Crowd Control, Momentum and Concentrated Markets

Blog post
5 min read
December 6, 2024
Key findings
  • Equity investors seeking to manage their portfolio risk in concentrated, sentiment-driven markets could use quantitative tools to help identify where the greater risk of de-rating lives.
  • We show how the integrated crowding score can be used to build insight, leveraging its relationship with time-series valuations.
  • We translate this signal information into portfolio construction by showing how a simple constraint based on the time-series crowding score has improved the risk/return characteristics of a momentum-based strategy.
Global equity markets remain highly concentrated, creating headwinds for active managers to express their best ideas and manage portfolio risk. Using the MSCI Security Crowding Model and the related factor built into the MSCI Global Equity Factor Trading Model, we demonstrate how portfolio managers can better identify the securities potentially most vulnerable to future de-rating. Additionally, we show how to translate these pure factor perspectives into a practical portfolio-construction technique. This approach could be particularly relevant to strategies with a strong sentiment exposure.
Identifying stocks vulnerable to de-rating
Stocks with a high MSCI integrated crowding score can be thought of as representing a "happy hunting ground" for companies vulnerable to de-rating. These stocks tend to be more expensive, riskier and highly traded, with sentiment and multiples that have increased sharply relative to their own history as well as to the market.[1] The associated crowding factor focuses on the time-series aspect to better fit into an equity risk model. Any such clash is further reduced by neutralizing it against familiar standard factors — in practice, it is the momentum exposures that are largely removed. Therefore, stocks flagged by the crowding score, and which also score highly on the crowding factor, could be sold from a portfolio without fighting against the momentum factor. Indeed, the portfolio could benefit from the factor return earned from the reversion of stock valuations. This last point is borne out by our findings that show the crowding factor has steadily generated negative returns for MSCI ACWI Investable Market Index (IMI) constituents since 1997 (this result is resilient to changes in region[2]). Decile portfolios show a near-monotonic relationship between a higher crowding factor and negative excess return.
Higher crowding factor exposures are associated with negative returns
This exhibit shows the average excess returns for equity portfolios, ranging from those with no crowding to those with successively higher levels of crowding. Excess returns fall as crowding increases.
Data from January 1997 to October 2024. Annualized decile returns are calculated using monthly excess returns. Decile portfolios are square-root cap-weighted.

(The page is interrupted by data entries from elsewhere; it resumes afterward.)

(* ===== verification/IntFacts.v ===== *)
(** * Integer helpers: division, rotation, scatter and gather

    The divisions are truncated division with the architecture's overflow rule,
    the shift-and-subtract loop included; the rotations through carry rotate a
    ring of one bit more than the operand; scatter and gather are inverse. *)
From S2P Require Import Prelude Cpu Machine Exec ExcFacts Cc CcFacts Int.

(** ** The loop of [div64] *)
Lemma lor_bit y t : 0 <= t <= 1 -> Z.lor (2 * y) t = 2 * y + t.
Proof.
  intros Ht. assert (t = 0 \/ t = 1) as [->| ->] by lia; [by rewrite Z.lor_0_r, Z.add_0_r|].
  bitwise i Hi. destruct (Z.eq_dec i 0) as [->|Hne].
  - rewrite Z.testbit_even_0, Z.testbit_odd_0. done.
  - replace i with (Z.succ (i - 1)) by lia. rewrite Z.testbit_even_succ, Z.testbit_odd_succ by lia.
    rewrite (Z.bits_above_log2 1) by (change (Z.log2 1) with 0; lia). by rewrite orb_false_r.
Qed.

Lemma double_wrap x : x * 2 mod 2 ^ 64 = 2 * (x mod 2 ^ 63).
Proof. replace (x * 2) with (2 * x) by lia. exact (Z.mul_mod_distr_l x (2 ^ 63) 2 ltac:(lia) ltac:(lia)). Qed.

Section loop.
  Context (b : Z) (Hb : 0 < b < 2 ^ 64).

Lemma round_spec x0 x1 : is_u 64 x0 -> 0 <= x1 < b ->
  let v := 2 * x1 + x0 / 2 ^ 63 in
  div64_round b (x0, x1) = if b <=? v then (2 * (x0 mod 2 ^ 63) + 1, v - b) else (2 * (x0 mod 2 ^ 63), v).
Proof.
  intros H0 H1 v. unfold div64_round. unfold is_u in H0. pose proof (Z.div_mod x0 (2 ^ 63)) as Hd. pose proof (Z.mod_pos_bound x0 (2 ^ 63)).
  assert (Ht : 0 <= x0 / 2 ^ 63 <= 1) by (split; [apply Z.div_pos; lia|]; apply Zlt_succ_le, Z.div_lt_upper_bound; lia).
  rewrite !Z.shiftr_div_pow2, !Z.shiftl_mul_pow2 by lia. unfold wrap. change (2 ^ 1) with 2.
  rewrite !double_wrap.
  rewrite (lor_bit _ (x0 / 2 ^ 63)) by done. pose proof (Z.div_mod x1 (2 ^ 63)) as Hd1. pose proof (Z.mod_pos_bound x1 (2 ^ 63)).
  assert (Hab : x1 / 2 ^ 63 = 0 \/ x1 / 2 ^ 63 = 1).
  { assert (0 <= x1 / 2 ^ 63) by (apply Z.div_pos; lia). assert (x1 / 2 ^ 63 < 2) by (apply Z.div_lt_upper_bound; lia). lia. }
  destruct Hab as [E|E]; rewrite E in *; cbn [nz Z.eqb negb orb].
  - replace (2 * (x1 mod 2 ^ 63) + x0 / 2 ^ 63) with v by lia. destruct (Z.leb_spec b v).
    + rewrite lor_bit by lia. f_equal. apply Z.mod_small. lia.
    + by rewrite lor_bit, Z.add_0_r by lia.
  - rewrite (proj2 (Z.leb_le b v)) by lia. rewrite lor_bit by lia. f_equal.
    replace (2 * (x1 mod 2 ^ 63) + x0 / 2 ^ 63 - b) with (v - b + (-1) * 2 ^ 64) by lia. rewrite Z.mod_add by lia. apply Z.mod_small. lia.
Qed.

(** After [k] rounds, with the quotient bits [q] so far. *)
Lemma loop_inv a0 a1 : is_u 64 a0 -> 0 <= a1 < b -> forall k, exists q x0 x1,
  Nat.iter k (div64_round b) (a0, a1) = (x0, x1) /\ is_u 64 x0 /\ 0 <= x1 < b /\ 0 <= q < 2 ^ Z.of_nat k /\
  x1 * 2 ^ 64 + x0 = 2 ^ Z.of_nat k * (a1 * 2 ^ 64 + a0) - q * (b * 2 ^ 64 - 1).
Proof.
  intros H0 H1 k. induction k as [|k (q & x0 & x1 & E & Hx0 & Hx1 & Hq & Heq)].
  - exists 0, a0, a1. split_and!; try done; lia.
  - change (Nat.iter (S k) (div64_round b) (a0, a1)) with (div64_round b (Nat.iter k (div64_round b) (a0, a1))). rewrite E, round_spec by done. cbv zeta. rewrite Nat2Z.inj_succ, Z.pow_succ_r by lia. unfold is_u in *.
    pose proof (Z.div_mod x0 (2 ^ 63)) as Hd. pose proof (Z.mod_pos_bound x0 (2 ^ 63)).
    assert (0 <= x0 / 2 ^ 63 <= 1) by (split; [apply Z.div_pos; lia|]; apply Zlt_succ_le, Z.div_lt_upper_bound; lia).
    set (P := 2 ^ Z.of_nat k) in *. destruct (Z.leb_spec b (2 * x1 + x0 / 2 ^ 63)).
    + exists (2 * q + 1). eexists _, _. split; [reflexivity|]. split_and!; lia.
    + exists (2 * q). eexists _, _. split; [reflexivity|]. split_and!; lia.
Qed.

(** [div64] is division of the 128-bit number, and overflows when it must. *)
Lemma div64_spec a0 a1 : is_u 64 a0 -> is_u 64 a1 -> let A := a1 * 2 ^ 64 + a0 in
  div64 (a0, a1) b = if A / b <? 2 ^ 64 then Some (A / b, A mod b) else None.
Proof.
  intros H0 H1 A. unfold is_u in *. unfold div64. destruct (Z.eqb_spec a1 0) as [->|Hne].
  - replace A with a0 by lia. rewrite (proj2 (Z.ltb_lt _ _)); [done|]. apply Z.div_lt_upper_bound; nia.
  - destruct (Z.leb_spec b a1).
    + rewrite (proj2 (Z.ltb_ge _ _)); [done|]. apply Z.div_le_lower_bound; unfold A; nia.
    + rewrite (proj2 (Z.ltb_lt _ _)) by (apply Z.div_lt_upper_bound; unfold A; nia).
      destruct (loop_inv a0 a1 H0 ltac:(lia) 64) as (q & x0 & x1 & -> & Hx0 & Hx1 & Hq & Heq). unfold is_u in Hx0. change (2 ^ Z.of_nat 64) with (2 ^ 64) in *.
      assert (Ex : x0 = q /\ A = q * b + x1) by (unfold A; lia). destruct Ex as [-> EA].
      rewrite EA. rewrite Z.add_comm, Z.div_add, Z.mod_add by lia. rewrite Z.div_small, Z.mod_small by lia. done.
Qed.
End loop.

(** ** Signed division *)
Lemma neg128_spec low high : is_u 64 low -> is_u 64 high -> 2 ^ 63 <= high ->
  let p := neg128 (low, high) in is_u 64 p.1 /\ is_u 64 p.2 /\ p.2 * 2 ^ 64 + p.1 = 2 ^ 128 - (high * 2 ^ 64 + low).
Proof.
  intros Hl Hh Hs. cbv zeta. unfold is_u in *. unfold neg128, add128, wrap. cbn [fst snd].
  replace (Z.lnot low mod 2 ^ 64) with (2 ^ 64 - 1 - low) by (unfold Z.lnot; rewrite <- (Z.mod_add _ 1), Z.mod_small by lia; lia).
  replace (Z.lnot high mod 2 ^ 64) with (2 ^ 64 - 1 - high) by (unfold Z.lnot; rewrite <- (Z.mod_add _ 1), Z.mod_small by lia; lia).
  destruct (Z.eq_dec low 0) as [->|].
  - change ((2 ^ 64 - 1 - 0 + 1) mod 2 ^ 64 <? 1) with true. cbn iota. change ((2 ^ 64 - 1 - 0 + 1) mod 2 ^ 64) with 0.
    rewrite !Z.add_0_r, Z.mod_mod by lia. rewrite Z.mod_small by lia. cbn [fst snd]. lia.
  - rewrite (Z.mod_small (2 ^ 64 - 1 - low + 1)) by lia. rewrite (proj2 (Z.ltb_ge _ _)) by lia. rewrite Z.add_0_r, Z.mod_small by lia. cbn [fst snd]. lia.
Qed.

Lemma sgn_cases x : x < 0 /\ Z.sgn x = -1 /\ Z.abs x = - x \/ 0 <= x /\ Z.abs x = x /\ (Z.sgn x = 1 \/ x = 0 /\ Z.sgn x = 0).
Proof. destruct (Z.lt_trichotomy x 0) as [?|[->|?]]; [left; lia|right; lia|right; lia]. Qed.

Lemma s64_of high : is_u 64 high -> (s64 high <? 0) = (2 ^ 63 <=? high).
Proof.
  unfold is_u, swrap. intros Hh. rewrite Z.mod_small by lia. change (2 ^ (64 - 1)) with (2 ^ 63). cbv zeta.
  destruct (Z.ltb_spec high (2 ^ 63)), (Z.leb_spec (2 ^ 63) high); lia.
Qed.

Lemma u64_neg x : 0 < x < 2 ^ 64 -> u64 (- x) = 2 ^ 64 - x.
Proof. intros Hx. unfold wrap. rewrite <- (Z.mod_add _ 1), Z.mod_small by lia. lia. Qed.

Lemma u64_abs b : - 2 ^ 63 <= b < 2 ^ 63 -> u64 (if b <? 0 then s64 (- b) else b) = Z.abs b.
Proof.
  intros Hb. destruct (Z.ltb_spec b 0); [|unfold wrap; rewrite Z.mod_small; lia]. destruct (Z.eq_dec b (- 2 ^ 63)) as [->|]; [reflexivity|].
  rewrite swrap_small by (change (2 ^ (64 - 1)) with (2 ^ 63); lia). unfold wrap. rewrite Z.mod_small; lia.
Qed.

Lemma idiv64_spec low high b : is_u 64 low -> is_u 64 high -> - 2 ^ 63 <= b < 2 ^ 63 -> b <> 0 ->
  let N := swrap 128 (high * 2 ^ 64 + low) in let q := Z.quot N b in
  idiv64 (low, high) b = if (- 2 ^ 63 <=? q) && (q <? 2 ^ 63) then Some (u64 q, u64 (Z.rem N b)) else None.
Proof.
  intros Hl Hh Hb Hne N q. unfold idiv64. cbn [fst snd]. rewrite s64_of, u64_abs by done.
  assert (HN : exists p, (if 2 ^ 63 <=? high then neg128 (low, high) else (low, high)) = p /\ is_u 64 p.1 /\ is_u 64 p.2 /\
    p.2 * 2 ^ 64 + p.1 = Z.abs N /\ (2 ^ 63 <=? high) = (N <? 0) /\ Z.abs N <= 2 ^ 127).
  { assert (EN : N = if 2 ^ 63 <=? high then high * 2 ^ 64 + low - 2 ^ 128 else high * 2 ^ 64 + low).
    { unfold N, swrap, is_u in *. rewrite Z.mod_small by lia. change (2 ^ (128 - 1)) with (2 ^ 127). cbv zeta.
      destruct (Z.ltb_spec (high * 2 ^ 64 + low) (2 ^ 127)), (Z.leb_spec (2 ^ 63) high); lia. }
    eexists. split; [reflexivity|]. destruct (Z.leb_spec (2 ^ 63) high) as [Hs|Hs].
    - pose proof (neg128_spec low high Hl Hh Hs) as (H1 & H2 & H3). unfold is_u in Hl, Hh. split_and!; [done|done|rewrite H3; lia|symmetry; apply Z.ltb_lt; lia|lia].
    - unfold is_u in *. cbn [fst snd]. split_and!; lia. }
  destruct HN as ([l h] & -> & Hp1 & Hp2 & Ep & Es & Hmax). cbn [fst snd] in *. rewrite (div64_spec (Z.abs b) ltac:(lia) l h Hp1 Hp2). cbv zeta. rewrite Ep, Es.
  pose proof (Z.quot_div N b Hne) as Hq. pose proof (Z.rem_mod N b Hne) as Hr. fold q in Hq. rewrite Hr. clear Hr Ep Es.
  assert (HQ : 0 <= Z.abs N / Z.abs b) by (apply Z.div_pos; lia). pose proof (Z.mod_pos_bound (Z.abs N) (Z.abs b) ltac:(lia)) as HR.
  set (Q := Z.abs N / Z.abs b) in *. set (R := Z.abs N mod Z.abs b) in *. assert (HR' : R <= 2 ^ 63) by lia.
  assert (H0 : N = 0 -> Q = 0 /\ R = 0) by (intros E; unfold Q, R; rewrite E; split; [apply Z.div_0_l|apply Z.mod_0_l]; lia).
  change (Z.shiftl 1 63) with (2 ^ 63).
  destruct (sgn_cases N) as [(HN & En & _)|(HN & _ & [En|[E0 En]])], (sgn_cases b) as [(Hb' & Eb & _)|(Hb' & _ & [Eb|[E1 Eb]])]; try lia; rewrite En, Eb in Hq; rewrite En.
  all: destruct (Z.ltb_spec Q (2 ^ 64)) as [HQ64|HQ64]; cbn [mbind option_bind].
  all: destruct (Z.ltb_spec N 0), (Z.ltb_spec b 0); try lia; cbn [xorb].
  all: destruct (Z.leb_spec (- 2 ^ 63) q), (Z.ltb_spec q (2 ^ 63)); cbn [andb]; try lia; try done.
  all: try (destruct (Z.ltb_spec (2 ^ 63) Q); try lia). all: try (destruct (Z.leb_spec (2 ^ 63) Q); try lia).
  all: cbn [mbind option_bind]; try done.
  all: rewrite Hq; do 2 f_equal; first [f_equal; lia | unfold wrap; rewrite Z.mod_small; lia].
Qed.

(** ** What the instructions promise *)

(** The dividend is AX for bytes, and the pair of registers otherwise. *)
Definition dividend (w : width) (sg : bool) (e : CPUX86State) : Z :=
  let n := data_bits w in
  let x := match w with WB => wrap 16 (reg e R_EAX) | _ => wrap n (reg e R_EDX) * 2 ^ n + wrap n (reg e R_EAX) end in
  if sg then swrap (2 * n) x else x.
Definition divisor (w : width) (sg : bool) (t0 : Z) : Z := if sg then swrap (data_bits w) t0 else wrap (data_bits w) t0.

(** The quotient fits the operand size. *)
Definition fits (w : width) (sg : bool) (q : Z) : bool :=
  let n := data_bits w in
  if sg then (- 2 ^ (n - 1) <=? q) && (q <? 2 ^ (n - 1)) else q <? 2 ^ n.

This relatively slow-moving signal has had predictive power not only in the next month, but also, materially, in the second and third months.[3] Stock-specific residual volatility follows an analogous trend over these horizons.
Crowding factor has had a predictive power over a three-month horizon
This exhibit shows the cumulative performance benefit of using the crowding factor signal in stock selection. The benefit is present for three months.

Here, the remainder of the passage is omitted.